MATERIAL FOR THE TASK Start Marker

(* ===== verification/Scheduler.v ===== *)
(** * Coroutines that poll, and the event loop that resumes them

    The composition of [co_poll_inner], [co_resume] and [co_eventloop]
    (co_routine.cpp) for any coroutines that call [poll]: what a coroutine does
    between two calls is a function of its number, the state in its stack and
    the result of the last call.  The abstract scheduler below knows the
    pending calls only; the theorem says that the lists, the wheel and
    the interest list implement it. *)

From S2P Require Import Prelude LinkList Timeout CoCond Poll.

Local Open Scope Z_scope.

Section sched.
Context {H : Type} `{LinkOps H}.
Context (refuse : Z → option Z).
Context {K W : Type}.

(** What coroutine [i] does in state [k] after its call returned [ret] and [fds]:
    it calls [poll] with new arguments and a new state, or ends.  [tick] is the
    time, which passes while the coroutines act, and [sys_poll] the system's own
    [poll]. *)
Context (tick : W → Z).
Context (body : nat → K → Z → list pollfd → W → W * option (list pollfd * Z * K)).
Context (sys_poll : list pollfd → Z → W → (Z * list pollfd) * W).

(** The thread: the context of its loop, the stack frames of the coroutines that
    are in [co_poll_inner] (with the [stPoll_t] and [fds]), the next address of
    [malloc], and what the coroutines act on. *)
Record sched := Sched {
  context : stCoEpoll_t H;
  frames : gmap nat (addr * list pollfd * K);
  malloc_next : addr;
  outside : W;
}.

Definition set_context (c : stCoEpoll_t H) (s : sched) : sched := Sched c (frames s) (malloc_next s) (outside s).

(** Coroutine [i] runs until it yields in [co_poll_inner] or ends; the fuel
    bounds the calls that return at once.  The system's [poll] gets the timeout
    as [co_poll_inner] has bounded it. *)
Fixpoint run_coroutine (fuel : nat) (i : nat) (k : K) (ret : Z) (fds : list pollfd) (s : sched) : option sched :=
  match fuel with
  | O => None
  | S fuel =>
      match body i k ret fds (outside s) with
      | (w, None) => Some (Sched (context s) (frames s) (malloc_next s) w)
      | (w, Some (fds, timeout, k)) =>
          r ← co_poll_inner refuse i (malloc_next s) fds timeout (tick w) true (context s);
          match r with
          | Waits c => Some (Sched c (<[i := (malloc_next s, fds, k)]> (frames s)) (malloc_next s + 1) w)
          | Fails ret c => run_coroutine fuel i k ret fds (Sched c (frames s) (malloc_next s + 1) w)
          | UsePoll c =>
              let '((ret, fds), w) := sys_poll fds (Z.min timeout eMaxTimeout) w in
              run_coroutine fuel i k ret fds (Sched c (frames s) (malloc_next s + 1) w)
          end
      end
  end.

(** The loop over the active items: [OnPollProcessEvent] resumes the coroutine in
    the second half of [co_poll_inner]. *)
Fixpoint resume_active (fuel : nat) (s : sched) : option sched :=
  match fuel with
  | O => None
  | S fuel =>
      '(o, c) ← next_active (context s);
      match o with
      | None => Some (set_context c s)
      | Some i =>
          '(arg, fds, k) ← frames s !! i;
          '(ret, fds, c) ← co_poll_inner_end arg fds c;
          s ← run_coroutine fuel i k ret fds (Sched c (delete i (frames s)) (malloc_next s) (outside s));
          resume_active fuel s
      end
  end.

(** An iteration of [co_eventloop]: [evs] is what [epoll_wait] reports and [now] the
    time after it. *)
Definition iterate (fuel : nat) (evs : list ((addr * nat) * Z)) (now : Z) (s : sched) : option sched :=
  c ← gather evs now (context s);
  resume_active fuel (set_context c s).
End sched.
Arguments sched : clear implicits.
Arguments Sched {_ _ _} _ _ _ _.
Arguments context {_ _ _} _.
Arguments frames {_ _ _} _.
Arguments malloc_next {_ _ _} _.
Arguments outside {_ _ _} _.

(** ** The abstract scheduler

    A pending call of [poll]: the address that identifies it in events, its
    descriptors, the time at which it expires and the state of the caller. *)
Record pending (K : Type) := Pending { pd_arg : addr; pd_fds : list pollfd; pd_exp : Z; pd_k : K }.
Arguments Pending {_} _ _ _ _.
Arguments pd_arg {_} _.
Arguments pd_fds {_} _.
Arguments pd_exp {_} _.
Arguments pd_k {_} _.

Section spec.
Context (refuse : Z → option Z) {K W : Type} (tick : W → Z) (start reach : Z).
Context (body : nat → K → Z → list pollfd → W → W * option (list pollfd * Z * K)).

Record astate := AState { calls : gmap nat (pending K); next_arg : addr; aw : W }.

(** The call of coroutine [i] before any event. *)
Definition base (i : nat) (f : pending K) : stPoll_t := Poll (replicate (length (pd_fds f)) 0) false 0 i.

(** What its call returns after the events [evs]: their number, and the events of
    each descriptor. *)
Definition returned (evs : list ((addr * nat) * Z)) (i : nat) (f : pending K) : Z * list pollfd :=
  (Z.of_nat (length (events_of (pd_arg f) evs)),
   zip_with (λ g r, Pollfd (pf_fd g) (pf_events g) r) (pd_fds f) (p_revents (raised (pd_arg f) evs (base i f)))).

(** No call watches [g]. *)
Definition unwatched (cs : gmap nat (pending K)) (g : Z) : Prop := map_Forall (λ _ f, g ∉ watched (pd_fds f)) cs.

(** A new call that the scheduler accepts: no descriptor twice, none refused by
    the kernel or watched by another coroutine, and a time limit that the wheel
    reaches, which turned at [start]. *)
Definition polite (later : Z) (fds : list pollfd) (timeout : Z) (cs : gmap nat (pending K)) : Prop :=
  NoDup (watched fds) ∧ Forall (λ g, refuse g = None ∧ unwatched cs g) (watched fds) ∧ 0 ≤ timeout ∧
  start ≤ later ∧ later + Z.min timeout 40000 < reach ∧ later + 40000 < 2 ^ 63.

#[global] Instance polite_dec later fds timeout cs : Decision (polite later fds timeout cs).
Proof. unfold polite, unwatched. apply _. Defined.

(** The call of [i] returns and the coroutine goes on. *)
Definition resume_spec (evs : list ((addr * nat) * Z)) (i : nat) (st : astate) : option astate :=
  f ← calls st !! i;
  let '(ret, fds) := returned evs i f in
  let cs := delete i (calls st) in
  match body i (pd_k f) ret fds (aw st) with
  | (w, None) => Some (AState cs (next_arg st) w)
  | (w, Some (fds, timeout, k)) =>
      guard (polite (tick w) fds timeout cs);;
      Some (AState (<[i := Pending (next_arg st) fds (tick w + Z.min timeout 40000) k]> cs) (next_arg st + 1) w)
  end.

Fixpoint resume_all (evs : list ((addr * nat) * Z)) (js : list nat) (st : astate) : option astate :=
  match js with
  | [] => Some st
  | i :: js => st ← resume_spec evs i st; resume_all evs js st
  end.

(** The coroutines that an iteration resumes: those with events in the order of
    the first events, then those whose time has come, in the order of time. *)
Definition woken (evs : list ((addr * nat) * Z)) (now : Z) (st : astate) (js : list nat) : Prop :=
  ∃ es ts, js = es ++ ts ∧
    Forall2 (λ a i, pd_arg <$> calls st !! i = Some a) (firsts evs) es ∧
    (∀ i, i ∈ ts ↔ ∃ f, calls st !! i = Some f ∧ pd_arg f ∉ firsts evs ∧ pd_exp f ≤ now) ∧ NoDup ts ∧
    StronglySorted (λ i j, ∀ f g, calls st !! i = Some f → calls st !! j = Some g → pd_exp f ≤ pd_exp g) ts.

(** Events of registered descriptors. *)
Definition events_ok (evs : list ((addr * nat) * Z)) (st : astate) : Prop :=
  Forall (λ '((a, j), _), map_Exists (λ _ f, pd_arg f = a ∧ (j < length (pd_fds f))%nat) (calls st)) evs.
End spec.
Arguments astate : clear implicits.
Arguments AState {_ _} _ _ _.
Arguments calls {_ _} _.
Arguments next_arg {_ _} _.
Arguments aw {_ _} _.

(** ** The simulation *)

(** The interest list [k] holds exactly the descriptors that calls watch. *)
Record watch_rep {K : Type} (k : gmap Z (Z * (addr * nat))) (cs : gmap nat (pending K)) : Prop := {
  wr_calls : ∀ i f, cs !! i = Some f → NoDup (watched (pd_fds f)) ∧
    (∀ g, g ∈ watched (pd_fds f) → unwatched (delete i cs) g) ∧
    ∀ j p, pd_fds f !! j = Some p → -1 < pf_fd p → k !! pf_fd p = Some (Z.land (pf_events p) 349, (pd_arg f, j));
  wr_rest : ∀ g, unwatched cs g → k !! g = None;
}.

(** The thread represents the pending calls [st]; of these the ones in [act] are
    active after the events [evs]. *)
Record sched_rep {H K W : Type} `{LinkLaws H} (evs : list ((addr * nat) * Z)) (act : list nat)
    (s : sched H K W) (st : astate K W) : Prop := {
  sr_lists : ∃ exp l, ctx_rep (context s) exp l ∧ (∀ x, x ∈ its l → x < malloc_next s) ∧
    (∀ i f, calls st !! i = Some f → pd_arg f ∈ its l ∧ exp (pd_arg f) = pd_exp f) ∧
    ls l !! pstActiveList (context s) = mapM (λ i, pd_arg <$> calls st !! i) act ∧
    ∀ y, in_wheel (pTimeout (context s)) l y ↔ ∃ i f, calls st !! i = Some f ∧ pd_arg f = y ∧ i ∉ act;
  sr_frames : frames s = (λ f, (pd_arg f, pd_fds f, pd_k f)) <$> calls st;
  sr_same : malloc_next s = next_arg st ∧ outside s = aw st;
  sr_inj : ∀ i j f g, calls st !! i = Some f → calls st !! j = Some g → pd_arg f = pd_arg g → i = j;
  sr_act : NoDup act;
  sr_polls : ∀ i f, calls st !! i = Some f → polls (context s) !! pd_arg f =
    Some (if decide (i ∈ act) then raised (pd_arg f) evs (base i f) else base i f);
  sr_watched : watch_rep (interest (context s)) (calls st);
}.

MATERIAL FOR THE TASK End Marker
MATERIAL FOR THE TASK Start Marker

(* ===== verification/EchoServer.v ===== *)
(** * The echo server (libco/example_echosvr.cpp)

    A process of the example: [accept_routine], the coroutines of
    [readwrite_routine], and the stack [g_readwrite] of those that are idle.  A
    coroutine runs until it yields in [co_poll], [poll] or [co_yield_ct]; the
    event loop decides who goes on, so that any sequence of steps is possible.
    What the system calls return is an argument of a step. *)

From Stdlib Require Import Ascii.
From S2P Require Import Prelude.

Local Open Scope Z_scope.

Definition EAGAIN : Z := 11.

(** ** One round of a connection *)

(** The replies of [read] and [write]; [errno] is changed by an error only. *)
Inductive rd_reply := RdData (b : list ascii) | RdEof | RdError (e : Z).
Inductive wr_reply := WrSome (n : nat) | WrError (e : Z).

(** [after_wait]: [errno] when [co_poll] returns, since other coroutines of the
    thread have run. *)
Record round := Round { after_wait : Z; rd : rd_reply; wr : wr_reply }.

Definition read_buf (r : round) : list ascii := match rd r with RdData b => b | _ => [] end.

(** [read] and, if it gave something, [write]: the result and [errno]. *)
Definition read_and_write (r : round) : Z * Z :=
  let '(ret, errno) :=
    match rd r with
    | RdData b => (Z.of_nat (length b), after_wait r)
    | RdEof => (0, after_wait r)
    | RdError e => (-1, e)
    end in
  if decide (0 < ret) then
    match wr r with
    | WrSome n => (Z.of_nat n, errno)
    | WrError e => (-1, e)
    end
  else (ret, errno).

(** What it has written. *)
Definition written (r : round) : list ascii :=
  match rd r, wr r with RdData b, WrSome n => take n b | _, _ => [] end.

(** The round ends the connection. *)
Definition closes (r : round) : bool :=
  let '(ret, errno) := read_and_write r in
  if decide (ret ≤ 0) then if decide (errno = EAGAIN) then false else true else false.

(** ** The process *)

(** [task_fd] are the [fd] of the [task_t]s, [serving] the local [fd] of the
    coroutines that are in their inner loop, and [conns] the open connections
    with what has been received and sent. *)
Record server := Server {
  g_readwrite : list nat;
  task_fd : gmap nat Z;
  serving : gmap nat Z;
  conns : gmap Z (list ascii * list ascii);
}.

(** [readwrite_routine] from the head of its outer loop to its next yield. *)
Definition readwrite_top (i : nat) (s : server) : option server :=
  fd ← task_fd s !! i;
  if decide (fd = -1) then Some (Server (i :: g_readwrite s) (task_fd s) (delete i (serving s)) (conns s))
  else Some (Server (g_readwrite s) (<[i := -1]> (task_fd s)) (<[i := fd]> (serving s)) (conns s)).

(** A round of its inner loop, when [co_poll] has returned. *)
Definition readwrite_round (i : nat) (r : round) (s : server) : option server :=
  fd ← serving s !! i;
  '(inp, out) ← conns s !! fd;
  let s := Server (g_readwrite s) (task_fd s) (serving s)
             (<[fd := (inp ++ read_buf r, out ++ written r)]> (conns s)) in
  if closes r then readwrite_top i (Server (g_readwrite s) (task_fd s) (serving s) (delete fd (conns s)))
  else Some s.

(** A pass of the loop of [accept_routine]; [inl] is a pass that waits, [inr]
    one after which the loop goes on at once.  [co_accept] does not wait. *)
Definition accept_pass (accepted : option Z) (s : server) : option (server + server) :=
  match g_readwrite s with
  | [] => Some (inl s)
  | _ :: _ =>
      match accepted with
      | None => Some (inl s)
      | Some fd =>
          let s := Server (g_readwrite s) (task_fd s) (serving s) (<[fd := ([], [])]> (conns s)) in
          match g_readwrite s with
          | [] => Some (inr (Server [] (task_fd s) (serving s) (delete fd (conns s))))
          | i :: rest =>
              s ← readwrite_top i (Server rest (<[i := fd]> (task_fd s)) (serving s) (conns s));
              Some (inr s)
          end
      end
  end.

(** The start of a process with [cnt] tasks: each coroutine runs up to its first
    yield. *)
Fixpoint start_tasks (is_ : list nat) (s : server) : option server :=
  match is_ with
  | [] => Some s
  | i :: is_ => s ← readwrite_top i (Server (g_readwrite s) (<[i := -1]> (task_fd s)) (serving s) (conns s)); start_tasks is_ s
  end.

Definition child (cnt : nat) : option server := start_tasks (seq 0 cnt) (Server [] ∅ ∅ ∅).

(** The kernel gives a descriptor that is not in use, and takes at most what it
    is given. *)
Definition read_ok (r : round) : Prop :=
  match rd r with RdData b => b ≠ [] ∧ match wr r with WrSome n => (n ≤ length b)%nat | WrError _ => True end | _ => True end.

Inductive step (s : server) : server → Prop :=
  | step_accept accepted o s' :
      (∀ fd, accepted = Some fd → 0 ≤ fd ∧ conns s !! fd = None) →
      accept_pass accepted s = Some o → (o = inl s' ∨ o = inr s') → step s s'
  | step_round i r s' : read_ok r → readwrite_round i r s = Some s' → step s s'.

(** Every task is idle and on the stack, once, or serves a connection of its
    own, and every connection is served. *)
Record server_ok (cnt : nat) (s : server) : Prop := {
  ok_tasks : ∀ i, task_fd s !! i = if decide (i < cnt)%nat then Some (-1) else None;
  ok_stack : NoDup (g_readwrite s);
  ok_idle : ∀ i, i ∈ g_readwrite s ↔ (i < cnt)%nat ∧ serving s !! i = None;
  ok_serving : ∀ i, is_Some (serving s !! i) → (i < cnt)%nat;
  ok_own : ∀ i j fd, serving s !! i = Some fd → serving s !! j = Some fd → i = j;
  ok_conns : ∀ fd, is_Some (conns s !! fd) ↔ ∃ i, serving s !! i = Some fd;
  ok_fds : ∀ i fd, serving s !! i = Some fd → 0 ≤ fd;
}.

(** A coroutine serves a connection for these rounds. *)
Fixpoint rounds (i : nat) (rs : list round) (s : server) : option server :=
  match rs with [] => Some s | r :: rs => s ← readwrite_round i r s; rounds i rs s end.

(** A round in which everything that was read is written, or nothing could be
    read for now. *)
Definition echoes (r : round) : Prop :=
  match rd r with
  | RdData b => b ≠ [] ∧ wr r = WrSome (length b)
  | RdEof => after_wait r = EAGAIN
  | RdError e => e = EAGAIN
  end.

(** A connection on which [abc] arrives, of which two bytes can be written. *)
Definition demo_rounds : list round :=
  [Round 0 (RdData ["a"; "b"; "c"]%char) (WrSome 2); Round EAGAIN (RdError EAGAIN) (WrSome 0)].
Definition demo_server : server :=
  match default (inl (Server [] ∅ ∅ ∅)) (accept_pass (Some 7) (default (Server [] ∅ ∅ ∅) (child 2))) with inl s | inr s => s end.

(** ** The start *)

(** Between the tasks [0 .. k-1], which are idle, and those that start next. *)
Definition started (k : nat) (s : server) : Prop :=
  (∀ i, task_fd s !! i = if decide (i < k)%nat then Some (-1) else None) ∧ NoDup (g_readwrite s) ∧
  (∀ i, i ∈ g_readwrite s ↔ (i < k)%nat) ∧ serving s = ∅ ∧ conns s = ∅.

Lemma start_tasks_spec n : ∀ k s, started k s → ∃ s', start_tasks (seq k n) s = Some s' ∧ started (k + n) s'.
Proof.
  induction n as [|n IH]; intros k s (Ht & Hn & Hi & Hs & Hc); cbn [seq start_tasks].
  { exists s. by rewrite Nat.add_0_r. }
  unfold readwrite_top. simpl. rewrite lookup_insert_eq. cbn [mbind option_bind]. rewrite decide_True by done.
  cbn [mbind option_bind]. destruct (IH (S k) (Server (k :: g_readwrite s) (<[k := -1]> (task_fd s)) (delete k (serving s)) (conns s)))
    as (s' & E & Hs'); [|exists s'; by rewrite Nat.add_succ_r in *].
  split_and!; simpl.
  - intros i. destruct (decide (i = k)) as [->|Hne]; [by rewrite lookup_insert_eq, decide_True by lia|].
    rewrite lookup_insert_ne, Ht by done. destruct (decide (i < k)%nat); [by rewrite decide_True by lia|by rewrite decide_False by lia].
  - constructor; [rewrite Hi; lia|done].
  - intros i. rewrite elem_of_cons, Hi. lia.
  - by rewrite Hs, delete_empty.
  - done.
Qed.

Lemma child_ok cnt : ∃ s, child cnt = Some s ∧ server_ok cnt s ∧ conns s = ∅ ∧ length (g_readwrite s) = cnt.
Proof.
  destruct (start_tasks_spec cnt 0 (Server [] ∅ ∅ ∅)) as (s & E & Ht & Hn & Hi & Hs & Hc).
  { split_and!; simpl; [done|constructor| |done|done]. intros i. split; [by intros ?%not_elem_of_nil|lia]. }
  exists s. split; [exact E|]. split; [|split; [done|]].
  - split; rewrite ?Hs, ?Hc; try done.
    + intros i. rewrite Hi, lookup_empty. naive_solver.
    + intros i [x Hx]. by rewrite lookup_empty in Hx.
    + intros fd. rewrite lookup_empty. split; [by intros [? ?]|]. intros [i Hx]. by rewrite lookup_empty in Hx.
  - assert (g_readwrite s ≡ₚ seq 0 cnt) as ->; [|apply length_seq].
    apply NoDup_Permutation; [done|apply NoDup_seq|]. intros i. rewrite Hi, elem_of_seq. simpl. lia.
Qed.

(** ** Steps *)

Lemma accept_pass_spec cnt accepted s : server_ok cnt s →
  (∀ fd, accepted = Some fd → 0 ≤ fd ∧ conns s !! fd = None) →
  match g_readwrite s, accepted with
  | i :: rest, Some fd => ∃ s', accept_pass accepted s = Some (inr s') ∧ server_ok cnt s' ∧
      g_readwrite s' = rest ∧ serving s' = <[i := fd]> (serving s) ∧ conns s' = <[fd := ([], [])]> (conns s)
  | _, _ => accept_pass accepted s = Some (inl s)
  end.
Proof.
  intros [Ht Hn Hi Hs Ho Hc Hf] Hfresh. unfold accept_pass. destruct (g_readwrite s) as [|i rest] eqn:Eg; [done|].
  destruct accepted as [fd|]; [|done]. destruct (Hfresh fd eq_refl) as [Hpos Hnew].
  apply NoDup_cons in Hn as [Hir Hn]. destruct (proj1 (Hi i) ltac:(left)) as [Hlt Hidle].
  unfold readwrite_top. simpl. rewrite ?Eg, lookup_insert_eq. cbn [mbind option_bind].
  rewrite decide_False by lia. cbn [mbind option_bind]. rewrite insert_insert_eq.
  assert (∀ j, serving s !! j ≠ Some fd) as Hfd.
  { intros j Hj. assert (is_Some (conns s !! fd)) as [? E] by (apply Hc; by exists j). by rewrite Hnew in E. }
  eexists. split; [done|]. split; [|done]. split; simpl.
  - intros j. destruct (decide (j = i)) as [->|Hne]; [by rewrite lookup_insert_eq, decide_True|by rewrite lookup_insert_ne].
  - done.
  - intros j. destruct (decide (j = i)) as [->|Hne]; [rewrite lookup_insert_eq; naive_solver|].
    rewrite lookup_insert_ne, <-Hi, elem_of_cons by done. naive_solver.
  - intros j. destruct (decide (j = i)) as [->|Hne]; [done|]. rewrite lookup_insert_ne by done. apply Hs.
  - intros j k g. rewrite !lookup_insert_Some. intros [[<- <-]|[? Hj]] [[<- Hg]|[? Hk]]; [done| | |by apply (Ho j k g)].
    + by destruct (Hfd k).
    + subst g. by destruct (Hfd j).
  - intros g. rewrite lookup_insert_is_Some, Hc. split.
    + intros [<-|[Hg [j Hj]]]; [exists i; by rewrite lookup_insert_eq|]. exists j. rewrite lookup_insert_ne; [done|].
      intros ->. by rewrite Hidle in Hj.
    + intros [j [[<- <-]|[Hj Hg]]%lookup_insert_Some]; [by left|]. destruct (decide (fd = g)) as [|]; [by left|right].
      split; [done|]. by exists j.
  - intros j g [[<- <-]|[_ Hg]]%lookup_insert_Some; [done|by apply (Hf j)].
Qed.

MATERIAL FOR THE TASK End Marker
MATERIAL FOR THE TASK Start Marker

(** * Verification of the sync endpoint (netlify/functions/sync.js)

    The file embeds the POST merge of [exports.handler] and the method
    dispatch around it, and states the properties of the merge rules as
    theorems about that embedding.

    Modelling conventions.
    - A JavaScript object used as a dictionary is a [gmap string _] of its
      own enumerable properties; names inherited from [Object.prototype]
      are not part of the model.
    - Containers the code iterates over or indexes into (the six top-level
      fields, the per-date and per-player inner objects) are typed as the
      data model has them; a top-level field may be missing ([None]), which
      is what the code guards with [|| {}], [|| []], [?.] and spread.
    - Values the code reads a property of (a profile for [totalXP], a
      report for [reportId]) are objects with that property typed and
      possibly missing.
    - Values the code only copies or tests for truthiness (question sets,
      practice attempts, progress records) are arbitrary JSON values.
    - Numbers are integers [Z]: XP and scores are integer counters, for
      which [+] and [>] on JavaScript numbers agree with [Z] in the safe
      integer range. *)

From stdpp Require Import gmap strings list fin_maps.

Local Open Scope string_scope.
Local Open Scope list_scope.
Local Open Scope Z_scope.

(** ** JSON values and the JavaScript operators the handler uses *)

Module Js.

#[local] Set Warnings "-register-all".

MATERIAL FOR THE TASK End Marker

WHAT YOU NEED TO DO
Restate word for word the lines of the data above, starting at the line containing "guard (polite (tick" and ending at the line containing "(** The coroutines", both included, and nothing more.

TASK OUTPUT
      guard (polite (tick w) fds timeout cs);;
      Some (AState (<[i := Pending (next_arg st) fds (tick w + Z.min timeout 40000) k]> cs) (next_arg st + 1) w)
  end.

Fixpoint resume_all (evs : list ((addr * nat) * Z)) (js : list nat) (st : astate) : option astate :=
  match js with
  | [] => Some st
  | i :: js => st ← resume_spec evs i st; resume_all evs js st
  end.

(** The coroutines that an iteration resumes: those with events in the order of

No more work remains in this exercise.